[Extracted data entries]
(* ===== verification/BPStore.v ===== *)
(** * The B+-tree as a store

    The invariant of the whole tree, the specification of [Get] and [_GetWithInsert],
    and the instance of the store interface of Memstore.v.  The contents of a tree are
    the entries of its leaves from left to right. *)

From S2P Require Import Prelude Memstore BPlusTree BPTree BPLeaf BPInner BPInsert.

Implicit Types (s : MemstoreBPlusTree).

(** ** Links *)

Fixpoint links s (prev : Z) (L : list Z) (next : Z) : Prop :=
  match L with
  | [] => True
  | a :: L' =>
      (∃ l, leaves s !! a = Some l ∧ l_left l = prev ∧ l_right l = default next (head L')) ∧ links s a L' next
  end.

Lemma links_app s prev L1 L2 next :
  links s prev (L1 ++ L2) next ↔ links s prev L1 (default next (head L2)) ∧ links s (default prev (last L1)) L2 next.
Proof.
  revert prev. induction L1 as [|a L1 IH]; intros prev; [cbn; tauto|].
  cbn [links app]. rewrite IH.
  assert (default next (head (L1 ++ L2)) = default (default next (head L2)) (head L1)) as -> by by destruct L1.
  assert (default prev (last (a :: L1)) = default a (last L1)) as -> by (rewrite last_cons; by destruct (last L1)).
  tauto.
Qed.

(** Only the two links matter. *)
Definition same_links (l l' : LeafNode) : Prop := l_left l' = l_left l ∧ l_right l' = l_right l.

Lemma links_frame s s' prev L next :
  (∀ a l, a ∈ L → leaves s !! a = Some l → ∃ l', leaves s' !! a = Some l' ∧ same_links l l') →
  links s prev L next → links s' prev L next.
Proof.
  revert prev. induction L as [|a L IH]; intros prev Hs; [done|]. intros [(l & Hl & H1 & H2) Hr]. split.
  - destruct (Hs a l) as (l' & Hl' & H3 & H4); [by left|done|]. exists l'. split_and!; [done|congruence..].
  - apply IH; [|done]. intros b l' Hb. apply Hs. by right.
Qed.
Lemma next_search_spec s L I key fuel L1 a L2 :
  tree_ok s L I → L = L1 ++ a :: L2 → (length L2 < fuel)%nat → (∀ p, p ∈ entries s L1 → p.1 ≤ key) →
  (∃ M1 b M2 l k, next_search fuel s a key = Done (Some (b, k)) ∧ L = M1 ++ b :: M2 ∧ leaves s !! b = Some l ∧
     (k ≤ length (lentries l))%nat ∧ filter (λ p, key < p.1) (entries s L) = drop k (lentries l) ++ entries s M2) ∨
  (next_search fuel s a key = Done None ∧ filter (λ p, key < p.1) (entries s L) = []).
Proof.
  intros Hok. revert L1 a L2. induction fuel as [|fuel IH]; intros L1 a L2 HL Hfuel Hle; [lia|]. cbn [next_search].
  destruct (leaf_at _ _ _ _ _ _ (to_inv _ _ _ Hok) HL) as (l & e & lo & hi & Hl & Hlok & Hnn & _ & Hright).
  rewrite (leaf_Some _ _ _ Hl). cbn [mbind result_bind].
  destruct (scan_le_entries _ _ _ _ key Hlok) as (k & -> & Hk & H1 & H2). cbn [mbind result_bind].
  pose proof (length_lentries _ _ _ _ Hlok) as Hlen.
  assert (Hpre : ∀ p, p ∈ entries s L1 ++ take k (lentries l) → p.1 ≤ key).
  { intros p [?|?]%elem_of_app; [by apply Hle|by apply H1]. }
  case_decide as Hkn.
  - assert (Htake : take k (lentries l) = lentries l) by (apply take_ge; lia). rewrite Htake in Hpre. rewrite Hright. destruct L2 as [|b L2]; cbn.
    + right. rewrite decide_True by done. split; [done|]. rewrite HL, (entries_middle _ _ _ _ _ Hl). cbn.
      rewrite app_assoc. apply (filter_suffix _ _ []); [intros p Hp; specialize (Hpre p Hp); lia|by intros p ?%not_elem_of_nil].
    + destruct (leaf_at s L I (L1 ++ [a]) b L2 (to_inv _ _ _ Hok)) as (_ & _ & _ & _ & _ & _ & Hb & _); [by rewrite HL, <-app_assoc|].
      rewrite decide_False by done. apply (IH (L1 ++ [a]) b L2); [by rewrite HL, <-app_assoc|cbn in Hfuel; lia|].
      intros p Hp. apply Hpre. rewrite entries_app in Hp. unfold entries in Hp at 2. cbn in Hp.
      by rewrite (leaf_entries_Some _ _ _ Hl), app_nil_r in Hp.
  - left. exists L1, a, L2, l, k. split_and!; [done..|lia|]. rewrite HL, (entries_cut _ _ _ _ _ k Hl). apply filter_suffix.
    + intros p Hp. specialize (Hpre p Hp). lia.
    + eapply sorted_rest; [apply Hok|done|done|lia|done].
Qed.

WORK INSTRUCTIONS: Lines of the data above that include the string "Hfuel" must each be copied.

YOUR SOLUTION:
  intros Hok. revert L1 a L2. induction fuel as [|fuel IH]; intros L1 a L2 HL Hfuel Hle; [lia|]. cbn [next_search].
      rewrite decide_False by done. apply (IH (L1 ++ [a]) b L2); [by rewrite HL, <-app_assoc|cbn in Hfuel; lia|].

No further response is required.